# Derivative of a potential function that depends on several position vectors

SOLVED

## Homework Statement

Show that:
$$\sum_i \vec{\nabla_i}V \cdot \frac{\partial \vec{r_i}}{\partial q_j} = \frac{\partial V}{\partial q_j}$$

## Homework Equations

$$V=V(\vec{r_1},\vec{r_2},\vec{r_3},...\vec{r_N},t)$$
$$\vec{r_i}=\vec{r_i}(q_1,q_2,q_3,...,q_n); i=1,2,3,...,N; n<N$$

## The Attempt at a Solution

I'm not sure how to apply the chain rule when the function depends on vectors. I guess is something like this:
$$\frac{\partial V}{\partial q_j}=\sum_i \frac{\partial V}{\partial \vec{r_i}} \frac{\partial \vec{r_i}}{\partial q_j}$$
However, the partial derivative of a scalar function with respect to a vector is something I'm not used to. Thanks in advance

Last edited:

Fredrik
Staff Emeritus
Gold Member
You don't take the partial derivatives with respect to a vector, you do it with respect to the the vector's components (because they are all independent variables), so the result will contain terms like

$$\frac{\partial V}{\partial (r_i)_k}\frac{\partial (r_i)_k}{\partial q_j}$$

where $(r_i)_k$ is component k of vector i.

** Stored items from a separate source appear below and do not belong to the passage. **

Variable h : Host.
Variable videoFile : File.
Variable timeInSeconds : number.
Variable store : UrlStore.

Let run := generateThumbnailFromVideo h videoFile timeInSeconds store.

Lemma extraction_without_context :
  contextAvailable h = false ->
  run = ([Extract videoFile timeInSeconds; GetContext2d false;
          Reject err_no_context], Rejected err_no_context, store).
Proof. intros Hctx. subst run. run_extractor. reflexivity. Qed.

Lemma extraction_succeeds (w hh : N) (duration : number) :
  contextAvailable h = true ->
  onLoad h = LoadedMetadata w hh duration ->
  onSeek h (Math_min timeInSeconds duration) = Seeked ->
  onDrawImage h w hh = Drawn ->
  onToBlob h w hh "image/jpeg" num_0_8 = BlobReady ->
  run =
  ([Extract videoFile timeInSeconds; GetContext2d true;
    OpenVideo (BlobURL (List.length store));
    SetCanvasSize w hh; SetCurrentTime (Math_min timeInSeconds duration);
    DrawImage 0 0 w hh; ToBlob "image/jpeg" num_0_8;
    Resolve (BlobURL (List.length (store ++ [OfFile videoFile])))],
   Resolved (BlobURL (List.length (store ++ [OfFile videoFile]))),
   (store ++ [OfFile videoFile]) ++
     [OfBlob (mkBlob "image/jpeg" num_0_8 w hh videoFile
                     (Math_min timeInSeconds duration))]).
Proof.
  intros Hctx Hload Hseek Hdraw Hblob. subst run. run_extractor. reflexivity.
Qed.

Lemma extraction_seek_target (w hh : N) (duration : number) :
  contextAvailable h = true ->
  onLoad h = LoadedMetadata w hh duration ->
  seek_targets (fst (fst run)) = [Math_min timeInSeconds duration].
Proof.
  intros Hctx Hload. subst run. run_extractor.
  destruct (onSeek h _); [|reflexivity..].
  destruct (onDrawImage h w hh); [|reflexivity].
  destruct (onToBlob h w hh _ _); reflexivity.
Qed.

Lemma rejection_is_a_failure (e : JsError) :
  snd (fst run) = Rejected e ->
  exists kind, Failure h timeInSeconds kind e.
Proof.
  subst run. unfold generateThumbnailFromVideo.
  destruct (contextAvailable h) eqn:Hctx; cbn [negb].
  2:{ intros [= <-]. eexists. now apply no_canvas_context. }
  unfold createObjectURL.
  destruct (onLoad h) as [w hh duration| |] eqn:Hload; cbn [fst snd].
  2:{ intros [= <-]. eexists. now apply error_on_load. }
  2:{ discriminate. }
  unfold onLoadedMetadata.
  destruct (onSeek h _) eqn:Hseek; cbn [fst snd]; try discriminate.
  2:{ intros [= <-]. eexists. eapply error_on_seek; eassumption. }
  unfold onSeeked.
  destruct (onDrawImage h w hh) eqn:Hdraw; cbn [fst snd].
  2:{ intros [= <-]. eexists. eapply drawImage_throws; eassumption. }
  destruct (onToBlob h w hh _ _) eqn:Hblob; cbn [fst snd].
  - discriminate.
  - intros [= <-]. eexists. eapply no_output_bytes; eassumption.
  - intros [= <-]. eexists. eapply toBlob_throws; eassumption.
Qed.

By the way, I like to write the chain rule as

$$(f\circ g)_{,i}(x)=\sum_j f_{,j}(g(x))g_{j,i}(x)$$

where ",i" denotes partial differentiation with respect to the ith variable, and $g_j$ is the jth component of g. This is both easy to remember and easy to use.

Normally I would use Einstein's summation convention as well, and write component indices upstairs, so I'd write the chain rule as

$$(f\circ g)_{,i}(x)=f_{,j}(g(x))g^j_{,i}(x)$$

and if f is vector-valued, the same formula still holds for the components of f, so we only have to put an index on f as well.

$$(f\circ g)^k_{,i}(x)=(f^k\circ g)_{,i}(x)=f^k_{,j}(g(x))g^j_{,i}(x)$$

gabbagabbahey
Homework Helper
Gold Member
However, the partial derivative of a scalar function with respect to a vector is something I'm not used to.

That's because its nonsense.

Let's look at a simpler example. Let's say that $V=V(\textbf{r}_1)$ only and that $\textbf{r}_1=\textbf{r}_1(q_1,q_2,q_3)$. You then have $V=V(\textbf{r}_1)=V(\textbf{r}_1(q_1,q_,q_3))$ which is the same thing as saying $V=V(q_1,q_,q_3)$...what do you get when you apply the chain rule to that?

Thanks, I solved it.